(* ===== verification/OpsFacts.v ===== *)
(** * What the operations do (src/operations.go)

    Functional properties of the operation layer: which attributes GETATTR
    reports, how much a read returns, which cached entries survive a change,
    and which errors a creation can report. *)

From S2P Require Import Prelude Errors Xdr Attributes Rpc MinHeap FileHandle Lru AttrCache Path.
From S2P Require Import Options NetIP Auth Filesystem DirCache Server Operations Safety OpsSafe.
From S2P Require Import Procs ProcsDir ProcsSafe Sample Service.
Open Scope Z_scope.

(** ** Cache entries *)

Definition attr_entry {F RL} (s : Srv F RL) (p : string) : option CachedAttrs :=
  value <$> table (ac_lru (s_attrCache s)) !! p.

Definition dir_entry {F RL} (s : Srv F RL) (p : string) : option CachedDirEntry :=
  s_dirCache s ≫= (fun c => value <$> table (dc_lru c) !! p).

Lemma lru_delete_lookup {V} (c : Lru V) p q :
  table (lru_delete c p) !! q = if decide (p = q) then None else table c !! q.
Proof.
  unfold lru_delete, removeFromAccessLog. cbn [table].
  destruct (decide (p = q)) as [<-|Hne]; [apply lookup_delete_eq|]. rewrite lookup_delete_ne by done.
  destruct (table c !! p) as [e|]; [|done]. destruct (listElement e); [|done]. simpl.
  by rewrite lookup_insert_ne.
Qed.

Lemma foldl_lru_delete_lookup {V} ps (c : Lru V) q :
  table (foldl lru_delete c ps) !! q = if decide (q ∈ ps) then None else table c !! q.
Proof.
  revert c. induction ps as [|p ps IH]; intros c; cbn [foldl];
    [by rewrite decide_False by apply not_elem_of_nil|].
  rewrite IH, lru_delete_lookup. repeat case_decide; set_solver.
Qed.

_TASK INSTRUCTIONS_
Write out each entry above exactly as it is written.

_ANSWER SPACE_
(* ===== verification/OpsFacts.v ===== *)
(** * What the operations do (src/operations.go)

    Functional properties of the operation layer: which attributes GETATTR
    reports, how much a read returns, which cached entries survive a change,
    and which errors a creation can report. *)

From S2P Require Import Prelude Errors Xdr Attributes Rpc MinHeap FileHandle Lru AttrCache Path.
From S2P Require Import Options NetIP Auth Filesystem DirCache Server Operations Safety OpsSafe.
From S2P Require Import Procs ProcsDir ProcsSafe Sample Service.
Open Scope Z_scope.

(** ** Cache entries *)

Definition attr_entry {F RL} (s : Srv F RL) (p : string) : option CachedAttrs :=
  value <$> table (ac_lru (s_attrCache s)) !! p.

Definition dir_entry {F RL} (s : Srv F RL) (p : string) : option CachedDirEntry :=
  s_dirCache s ≫= (fun c => value <$> table (dc_lru c) !! p).

Lemma lru_delete_lookup {V} (c : Lru V) p q :
  table (lru_delete c p) !! q = if decide (p = q) then None else table c !! q.
Proof.
  unfold lru_delete, removeFromAccessLog. cbn [table].
  destruct (decide (p = q)) as [<-|Hne]; [apply lookup_delete_eq|]. rewrite lookup_delete_ne by done.
  destruct (table c !! p) as [e|]; [|done]. destruct (listElement e); [|done]. simpl.
  by rewrite lookup_insert_ne.
Qed.

Lemma foldl_lru_delete_lookup {V} ps (c : Lru V) q :
  table (foldl lru_delete c ps) !! q = if decide (q ∈ ps) then None else table c !! q.
Proof.
  revert c. induction ps as [|p ps IH]; intros c; cbn [foldl];
    [by rewrite decide_False by apply not_elem_of_nil|].
  rewrite IH, lru_delete_lookup. repeat case_decide; set_solver.
Qed.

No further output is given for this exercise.